Methods Animals All studies were reviewed and approved by IACUC committee of the University of California at Davis. All mice had food and water available ad libitum on a 12 hour light dark cycle, and were acclimated to the animal room for at least one week before the experiment. Hypoxia and Tissue Samples C57BL 6 male mice, ages 8 9 weeks, were exposed to selleck products 8% O2 and 92% N2 for 3 hours in hypoxia chambers and then returned to room air in their home cages for 24 hours. Sham treated control mice were also placed in the same chambers but with room air for 3h, and then returned to their home cages for 24h. During the experiments mouse brains were removed and dissected in a cold room at the fol lowing time points immediately after 1 hr of hypoxia, immediately after 3 hr of hypoxia, and after 1, 3, 6, 12, and 24 hours of re oxygenation.
Total RNA was purified from the following brain regions cerebral cortex, hippocampus, striatum, thalamus, midbrain, cerebellum and pons medulla. Three mice were studied for each hypoxia time point and sham condition, for a total of 24 mice studied and 168 samples. RNA and microarray Brain samples were homogenized in 1 ml Inhibitors,Modulators,Libraries of TRIZOL Reagent. RNA purification Inhibitors,Modulators,Libraries was carried out according to the man ufacturers recommendations. The RNA pellet was cleaned using a RNAeasy mini kit. RNA purity and integrity were assessed using a Nanodrop spectrophotometer and an Agilent Bioanalyzer. Samples were processed on whole genome Gene Chip Mouse Expression 430 2. 0 arrays according to the Affymetrix technical manual. Samples had to have an A260 A280 absorbance ratio greater than 1.

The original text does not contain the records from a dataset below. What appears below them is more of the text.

(** ** handler/role.go, and main.go: /roles/:id/permissions *)

Definition role_List : step response := respond ListRoles (fun e => InternalError (Error e)) (fun rs => Success (BRoles (Role_ToResponse <$> rs))).
Definition role_Get (id : string) : step response :=
  path_id id (fun n => respond (GetRole n) (fun _ => NotFound "role not found") (fun r => Success (BRole (Role_ToResponse r)))).
Definition role_Permissions (id : string) : step response :=
  path_id id (fun n => respond (GetPermissions n) ErrorFromErr (fun ps => Success (BPermissions (PermissionFromModel <$> ps)))).

(** ** handler/auth.go *)

Definition auth_Login (js : JWTService) (req : res (string * string)) : step response :=
  bind req (fun '(username, password) =>
    respond (Login js username password) (fun e => Unauthorized (Error e)) (fun r => Success (BLogin r.1 (User_ToResponse r.2)))).
Definition auth_Register (req : res UserRequest) : step response :=
  bind req (fun r =>
    respond (Register (rq_Username r) (rq_Email r) (rq_Password r) (rq_Nickname r))
      (fun e => Conflict (Error e)) (fun v => Success (BUser (User_ToResponse v)))).
Definition auth_Me (cx : context) : step response :=
  respond (GetUser (cx_UserID cx)) (fun _ => NotFound "user not found") (fun v => Success (BUser (User_ToResponse v))).
Definition auth_ChangePassword (cx : context) (req : res (string * string)) : step response :=
  bind req (fun '(old, new) =>
    respond (ChangePassword (cx_UserID cx) old new) (fun e => Forbidden (Error e)) (fun _ => SuccessWithMessage "password changed successfully")).

(** ** cmd/server/main.go: the routes *)

Inductive route :=
  | GET_modules | GET_module (id : string) | GET_children (id : string) | POST_modules (req : res (string * option string * Z))
  | PUT_module (id : string) (req : res (string * option string * Z)) | DELETE_module (id : string)
  | GET_projects (query : Z * Z) | GET_project (id : string) | GET_module_projects (id : string) (query : Z * Z)
  | POST_projects (req : res (string * string * option (gmap string json)))
  | PUT_project (id : string) (req : res (string * string * option (gmap string json))) | DELETE_project (id : string)
  | GET_users (query : Z * Z) | GET_user (id : string) | POST_users (req : res UserRequest)
  | PUT_user (id : string) (req : res (string * Z * option Z)) | DELETE_user (id : string)
  | GET_roles | GET_role (id : string) | GET_role_permissions (id : string)
  | POST_login (req : res (string * string)) | POST_register (req : res UserRequest) | GET_me
  | PUT_change_password (req : res (string * string)).

Section routes.
Variables (js : JWTService) (header : string).

Definition read (resource : string) (h : context -> step response) : step response :=
  Auth js header (fun cx => WithPrincipal cx (fun cx => RequirePermission resource "read" cx (h cx))).
Definition admin (h : step response) : step response :=
  Auth js header (fun cx => WithPrincipal cx (fun cx => RequireRole RoleAdmin cx h)).

Definition handle (r : route) : step response :=
  match r with
  | GET_modules => read "module" module_List
  | GET_module id => read "module" (fun cx => module_Get cx id)
  | GET_children id => read "module" (fun cx => module_Children cx id)
  | POST_modules req => admin (module_Create req)
  | PUT_module id req => admin (module_Update id req)
  | DELETE_module id => admin (module_Delete id)
  | GET_projects query => read "project" (fun cx => project_List cx query)
  | GET_project id => read "project" (fun cx => project_Get cx id)
  | GET_module_projects id query => read "project" (fun cx => project_ByModule cx id query)
  | POST_projects req => admin (project_Create req)
  | PUT_project id req => admin (project_Update id req)
  | DELETE_project id => admin (project_Delete id)
  | GET_users query => read "user" (fun cx => user_List cx query)
  | GET_user id => read "user" (fun cx => user_Get cx id)
  | POST_users req => admin (user_Create req)
  | PUT_user id req => admin (user_Update id req)
  | DELETE_user id => admin (user_Delete id)
  | GET_roles => admin role_List
  | GET_role id => admin (role_Get id)
  | GET_role_permissions id => Auth js header (fun cx => RequireRole RoleAdmin cx (role_Permissions id))
  | POST_login req => auth_Login js req
  | POST_register req => auth_Register req
  | GET_me => Auth js header auth_Me
  | PUT_change_password req => Auth js header (fun cx => auth_ChangePassword cx req)
  end.
End routes.
End http.
Lemma member_modules : answer_spec (module_List cx) d (in_scope d r).
Proof.
  unfold module_List. rewrite Hmember, Hscope. apply answer_respond; [done|]. eapply svc_mono; [by apply ListScoped_builds|].
  intros d' [e|forest] [-> Ha]; (split; [done|]); [done|]. destruct Ha as (r' & l & Hr' & Eid & Hnd & Hl & ->).
  apply (public_unique d) in Eid as ->; [|done..]. apply answers_data. intros m id (t & -> & Ht')%list_elem_of_fmap. rewrite dto_ids_flatten.
  intros (q & -> & Hq)%list_elem_of_fmap.
  assert (q ∈ as_root (mid r) <$> l) as (m & -> & Hm)%list_elem_of_fmap.
  { rewrite <- (buildTree_perm (m_Level r)) by (eapply scope_forest; done). apply list_elem_of_In, in_flat_map. exists t.
    split; by apply list_elem_of_In. }
  exists m. rewrite as_root_public. split; [by apply Hl|done].
Qed.

Lemma member_module id : answer_spec (module_Get cx id) d (in_scope d r).
Proof.
  eapply answer_scoped; [done|apply access_module|]. intros Hin. apply answer_respond; [done|].
  eapply svc_mono; [apply GetByPublicID_spec|]. intros d' [e|m] [-> Hm]; (split; [done|]); [done|]. apply answers_data.
  intros q. cbn. intros ->%list_elem_of_singleton. by rewrite (proj2 Hm).
Qed.

Lemma child_within m c : within d r m -> c ∈ mods d -> m_ParentID c = Some (mid m) -> within d r c.
Proof.
  intros [Hm [->|Hu]] Hc Hp; (split; [done|right]).
  - eapply under_child; [done..|]. by apply list_elem_of_singleton.
  - by eapply under_step.
Qed.

Lemma member_children id : answer_spec (module_Children cx id) d (in_scope d r).
Proof.
  eapply answer_scoped; [done|apply access_module|]. intros (m & Hw & Em). apply answer_respond; [by intros e; apply ErrorFromErr_no_data|].
  apply svc_mbind. eapply svc_mono; [apply GetByPublicID_spec|]. intros ? [e|q] [-> Hq]; [done|]. destruct Hq as [Hq Eq].
  assert (q.1 = m) as Eqm by (apply (public_unique d); [done..|apply Hw|congruence]).
  apply svc_mbind. unfold GetChildren. apply svc_mbind. eapply svc_mono; [by apply (svc_reads_orElse _ _ (reads_GetByID _))|]. intros ? [e|g] ->; [done|].
  apply svc_orElse, db_SelectAll; [done|]. apply svc_mret. split; [done|]. apply answers_data.
  intros dto pid (t & -> & (c & -> & [Hc Hp]%filter_bool_elem)%list_elem_of_fmap)%list_elem_of_fmap. cbn. intros ->%list_elem_of_singleton.
  exists c. split; [|done]. apply (child_within m); [done..|]. unfold parent_is in Hp. rewrite Eqm in Hp.
  destruct (m_ParentID c) as [z|]; [|done]. apply Z.eqb_eq in Hp as ->. done.
Qed.

Lemma member_projects query : answer_spec (project_List cx query) d (in_scope d r).
Proof.
  unfold project_List. destruct (GetPageSize _ _) as [page size]. rewrite Hmember, Hscope. apply answer_respond; [done|].
  apply svc_mbind. eapply svc_mono; [by apply scopedModuleIDs_spec|]. intros ? [e|ids] [-> Hids]; [done|].
  apply svc_orElse. eapply db_mono; [apply project_page_spec; intros l x; apply go_sort_elem|].
  intros d' [[vs n]|e] [-> Hv]; (split; [done|]); [|done]. apply answers_data. intros q (v & -> & Hq)%list_elem_of_fmap.
  destruct (Hv v Hq) as [Hin Hm]. by apply (project_of_scope d r ids (v_Project v)).
Qed.

Lemma member_project id : answer_spec (project_Get cx id) d (in_scope d r).
Proof.
  eapply answer_scoped; [done|rewrite Hscope; by apply CanAccessProject_gives|]. intros (p & m & Hp & Ep & Hw & Em).
  apply answer_respond; [done|]. eapply svc_mono; [apply GetProjectByPublicID_spec|]. intros ? [e|v] [-> Hv]; (split; [done|]); [done|].
  destruct Hv as [Hv Ev]. apply answers_data. assert (p = v_Project v) as -> by (apply (projects_unique d); [done..|congruence]).
  by exists (v_Project v), m.
Qed.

9 and a 28S 18S rRNA ratio greater than 1. 5. The raw data are available through NCBI Gene Expression Omnibus with series accession num ber. Microarray Data Analysis Raw signals were transformed into. CEL files in GCOS software. Probe data were generated using the Robust Multi chip Average with GC content Background Correction in Genespring Inhibitors,Modulators,Libraries 7 software. This involves back ground correction, quantile normalization, and summarization of the probe set values into gene level expression measurements. The expression data for each brain region of hypoxia treated mice were then normal ized to the averaged values for each brain region from the sham treated mice. Differentially regulated genes were determined using a one way ANOVA analysis and a Benjamini Hochberg False Discovery Rate method for Inhibitors,Modulators,Libraries multiple comparison corrections, followed by a Students post hoc test.
We performed a separate analysis that was designed to minimize the Inhibitors,Modulators,Libraries number of false negative genes. Those genes whose expression changed little these under the differ ent experimental conditions were filtered out. Specifi cally, only those genes whose expression changed at least 1. 3 fold from the baseline value in at least two of the hypoxia treated samples were selected for down stream analysis. This filter helped maximize the number of genes.